3/4 cup canned pureed pumpkin (not pumpkin pie mix)

4 ounces (1/2 cup) vegan cream cheese

1/2 cup sugar

1/4 cup flour

2 tablespoons maple syrup

1/2 teaspoon vanilla extract

1/2 teaspoon ground cinnamon (or pumpkin pie spice)

1/2 teaspoon baking powder

1/4 teaspoon baking soda

1/4 teaspoon sea salt

 

Ganache Layer:

1/2 cup non-dairy creamer (like soy or coconut)

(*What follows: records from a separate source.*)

(** The token check does not look at ["token_type"]: a refresh token that
    has not expired decodes like any other token. *)
Lemma get_token_payload_refresh sign settings now data clock :
  py_int_le_float
    ((now + timedelta_days (REFRESH_TOKEN_EXPIRE_DAYS settings)) / usec_per_sec)
    clock = false ->
  exists p,
    get_token_payload sign settings clock
      (create_refresh_token sign settings now data)
    = Returns p /\
    token_type p = Some "refresh" /\
    sub p = sub data /\ claim_roles p = claim_roles data.
Proof.
  intros Ht. unfold get_token_payload, create_refresh_token.
  rewrite jwt_decode_own_token. simpl. rewrite Ht.
  eexists. repeat split; reflexivity.
Qed.

(** C3, as the code behaves: a refresh token that has not expired by the
    verifier's clock is accepted by [GET /protected], which answers for
    its subject as it would for an access token. *)
Theorem protected_accepts_refresh_token sign settings now data clock st :
  py_int_le_float
    ((now + timedelta_days (REFRESH_TOKEN_EXPIRE_DAYS settings)) / usec_per_sec)
    clock = false ->
  Depends sign settings clock (create_refresh_token sign settings now data)
    protected st
  = (Returns ("Hello " ++ default "None" (sub data), claim_roles data), st).
Proof.
  intros Ht.
  destruct (get_token_payload_refresh sign settings now data clock Ht)
    as (p & Hp & _ & Hsub & Hroles).
  unfold Depends, protected. run_handler. rewrite Hp.
  rewrite Hsub, Hroles. reflexivity.
Qed.

Lemma protected_accepts_refresh_token_witness :
  Depends toy_sign default_settings 1
    (create_refresh_token toy_sign default_settings 0 alice) protected
    empty_store
  = (Returns ("Hello alice", Some ["user"]), empty_store).
Proof.
  apply (protected_accepts_refresh_token toy_sign default_settings 0 alice 1
           empty_store).
  vm_compute. reflexivity.
Defined.

(** The statement of C3 fails on the code. *)
Lemma refresh_token_not_rejected : ~ refresh_token_rejected_by_protected.
Proof.
  intros H.
  destruct (H toy_sign default_settings 0 alice 1%float empty_store)
    as (c & d & Hc).
  vm_compute in Hc. discriminate.
Qed.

4 to 5 ounces vegan chocolate chips

Spray a metal 8 x 8-inch baking pan with non-stick spray.  (Optionall: cut a 3-inch wide strip of parchment paper long enough for ends to overhang sides of pan, press into bottom and up and over sides, and spray again with non stick spray.)  Make brownie layer: in a medium bowl, whisk together all ingredients until well-combined and then whisk for 50 strokes.  Spread evenly into prepared pan.  Make pumpkin layer:  place all ingredients into the bowl of a food processor and process until smooth, scraping down sides of bowl as necessary.  Gently smooth pumpkin mixture over the top of the brownie layer, spreading to cover.  Using a skewer or a knive, make narrow zig-zag lines through both layers from side to side, turn pan one-quarter turn, and repeat to make perpendicular lines.  Bake for 25 minutes or until brownies are set and no longer glossy on top.  Cool completely on a wire rack.  In the meantime, make ganache: heat creamer in microwave or a saucepan until very hot or just begining to bubble (about 1 minute or so in microwave).  Whisk in chocolate until melted.  Allow to rest at room temperature while brownies cool; mixture will thicken as it cools (speed process by refrigerating for a few minutes, if desired).  Gently pour and spread ganache over pumpkin layer of brownies.  Refrigerate for a couple of hours or until set before slicing and serving.